* _Work request_: From the line containing "- intros i j." onward, every line of the entries is to be set down exactly, the last line included.

★ ★ ★ ★ ★

(** X3. A tick that comes late loses nothing: after an earlier tick, the
    queue a later tick leaves for a backend is the queue it would have
    left had the earlier tick never run, whatever the two visiting
    orders. *)
Theorem late_tick_catches_up clock1 clock2 m tr1 tr2 server q :
  rangeOf m tr1 ->
  rangeOf (reduceTraffic clock1 tr1 m) tr2 ->
  (forall i j, clock1 i <= clock2 j) ->
  m !! server = Some q ->
  exists j,
    reduceTraffic clock2 tr2 (reduceTraffic clock1 tr1 m) !! server
    = Some (pruneQueue (clock2 j) q).
Proof.
  intros Hr1 Hr2 Hclock Hq.
  destruct (reduceTraffic_lookup clock1 m tr1 server q Hr1 Hq) as (i & _ & Hq1).
  destruct (reduceTraffic_lookup clock2 _ tr2 server _ Hr2 Hq1) as (j & _ & Hq2).
  exists j. rewrite Hq2. f_equal. by apply pruneQueue_compose.
Qed.

Lemma late_tick_catches_up_witness :
  let q := [SizeTimestamp 100 0; SizeTimestamp 20 (4 * Second);
            SizeTimestamp 5 (8 * Second)] in
  let m : ledger := {[ "server1:8080" := q ]} in
  let clock1 := fun _ : nat => 6 * Second in
  let clock2 := fun _ : nat => 10 * Second in
  let tr1 := [("server1:8080", q)] in
  let tr2 := map_to_list (reduceTraffic clock1 tr1 m) in
  exists j,
    reduceTraffic clock2 tr2 (reduceTraffic clock1 tr1 m) !! "server1:8080"
    = Some (pruneQueue (clock2 j) q).
Proof.
  intros q m clock1 clock2 tr1 tr2.
  apply (late_tick_catches_up clock1 clock2 m tr1 tr2 "server1:8080" q).
  - apply rangeOf_singleton.
  - apply rangeOf_map_to_list.
  - intros i j. unfold clock1, clock2, Second. lia.
  - reflexivity.
Defined.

★ ★ ★ ★ ★

* _Reply_:
  - intros i j. unfold clock1, clock2, Second. lia.
  - reflexivity.
Defined.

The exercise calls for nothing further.